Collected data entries

Lemma insert_then_delete_restores_witness :
  exists e1 e2,
    insert_char 7 "c" (set_cursor_x 2 (set_lines ["abde"] (new_editor true 200)))
    = Ok e1 /\
    delete_char 8 e1 = Ok e2 /\
    lines e2 = ["abde"] /\ cursor_y e2 = 0 /\ cursor_x e2 = 2 /\
    modified e2 = true /\ suggestion_state e2 = Empty.
Proof.
  apply (insert_then_delete_restores 7 8 "c"
           (set_cursor_x 2 (set_lines ["abde"] (new_editor true 200)))).
  split; [unfold len; simpl; lia|].
  exists "abde". split; [reflexivity | unfold slen; simpl; lia].
Defined.

(** The lines around the cursor row. *)
Lemma lines_around_cursor (e : TextEditor) (line : string) :
  0 <= cursor_y e ->
  lines e !! Z.to_nat (cursor_y e) = Some line ->
  exists above below,
    lines e = above ++ line :: below /\
    length above = Z.to_nat (cursor_y e).
Proof.
  intros Hy Hl.
  exists (take (Z.to_nat (cursor_y e)) (lines e)),
         (drop (S (Z.to_nat (cursor_y e))) (lines e)).
  split.
  - symmetry. now apply take_drop_middle.
  - apply length_take_le. apply lookup_lt_Some in Hl. lia.
Qed.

* _Problem details_: Please output the records shown above, with every character intact.

* _Response below_:
Lemma insert_then_delete_restores_witness :
  exists e1 e2,
    insert_char 7 "c" (set_cursor_x 2 (set_lines ["abde"] (new_editor true 200)))
    = Ok e1 /\
    delete_char 8 e1 = Ok e2 /\
    lines e2 = ["abde"] /\ cursor_y e2 = 0 /\ cursor_x e2 = 2 /\
    modified e2 = true /\ suggestion_state e2 = Empty.
Proof.
  apply (insert_then_delete_restores 7 8 "c"
           (set_cursor_x 2 (set_lines ["abde"] (new_editor true 200)))).
  split; [unfold len; simpl; lia|].
  exists "abde". split; [reflexivity | unfold slen; simpl; lia].
Defined.

(** The lines around the cursor row. *)
Lemma lines_around_cursor (e : TextEditor) (line : string) :
  0 <= cursor_y e ->
  lines e !! Z.to_nat (cursor_y e) = Some line ->
  exists above below,
    lines e = above ++ line :: below /\
    length above = Z.to_nat (cursor_y e).
Proof.
  intros Hy Hl.
  exists (take (Z.to_nat (cursor_y e)) (lines e)),
         (drop (S (Z.to_nat (cursor_y e))) (lines e)).
  split.
  - symmetry. now apply take_drop_middle.
  - apply length_take_le. apply lookup_lt_Some in Hl. lia.
Qed.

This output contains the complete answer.